Le terme « punk » est sans doute une invention journalistique et quelques jeunes Parisiens opportunistes en ont joué, mais ce qu'il désignait était latent. Starshooter se découvre punk dans le premier article de Rock'n'Folk où nous sommes cités. Avant cela nous étions juste un petit groupe de rock'n'roll. Mais par notre attitude, notre goût de la provocation, nos maladresses musicales planquées sous des accords brutaux joués à tout berzingue, nos textes à ras le bitume, oui, nous ne déparions pas dans cette nouvelle mouvance. Le punk rock originel n'a duré que le temps de son explosion, mais il a revigoré le rock indéniablement. On avait des manières de barbares, je le reconnais.
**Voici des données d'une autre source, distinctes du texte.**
(** * stringStorage: the storage manager of [database.py]

    A shallow embedding of [DatabaseManager] (module [database.py]) and of the
    part of the SQLite engine its five operations rely on, followed by the
    properties of the storage manager.

    The table [strings] is a list of rows kept in rowid order, which is the
    order a full table scan visits them.  [CURRENT_TIMESTAMP] is an input of
    every call: a text ['YYYY-MM-DD HH:MM:SS'], whose text order is the
    chronological one, modelled as a number of seconds.  A Python [str] is a
    [string] whose every [ascii] stands for one character.

    The engine follows SQLite as documented and as it behaves: a statement
    that violates a constraint changes nothing; AUTOINCREMENT gives a new row
    a rowid above every rowid in use; [length(X)] of a text is the number of
    characters before the first NUL character; the sorter behind ORDER BY
    keeps rows with equal keys in scan order, with and without LIMIT. *)

From Stdlib Require Import ZArith List String Ascii Bool Lia Sorted Permutation.
Import ListNotations.
Local Open Scope Z_scope.
Local Open Scope list_scope.

(** ** Python results *)

Inductive exn : Type :=
| IntegrityError
| TypeError.

Inductive outcome (A : Type) : Type :=
| Returns (a : A)
| Raises (e : exn).
Arguments Returns {A} a.
Arguments Raises {A} e.

(** [x or 0] for an [Optional[int]]: [None] and [0] are both falsy. *)
Definition or_0 (x : option nat) : nat :=
  match x with
  | Some (S n) => S n
  | _ => O
  end.

(** [len(s)] of a [str]: the number of characters. *)
Definition len (s : string) : nat := String.length s.

(** ** The SQLite engine, as far as the manager uses it *)

Module Sqlite.

Definition timestamp := Z.

(** A row of
    [strings(id INTEGER PRIMARY KEY AUTOINCREMENT, index_key TEXT UNIQUE NOT NULL,
             data TEXT NOT NULL, created_at TIMESTAMP DEFAULT CURRENT_TIMESTAMP,
             updated_at TIMESTAMP DEFAULT CURRENT_TIMESTAMP)]. *)
Record row : Type := mk_row {
  id : Z;
  index_key : string;
  data : string;
  created_at : timestamp;
  updated_at : timestamp
}.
Ce qui m'émouvait hier, je le condamnais alors au pilori. Ou le gardais bien caché dans le recoin d'une confidence. J'affichais une sévérité malhonnête à l'égard de la chanson française que je jugeais intello et dépassée (la scène engagée) ou mièvre et putassière (la variété). Gainsbourg, Higelin, Lavilliers étaient bien les seuls à surnager dans mon dédain de façade. Vu ainsi, mon virage vers la chanson française quelques années plus tard s'apparente au retour du refoulé. C'est certain.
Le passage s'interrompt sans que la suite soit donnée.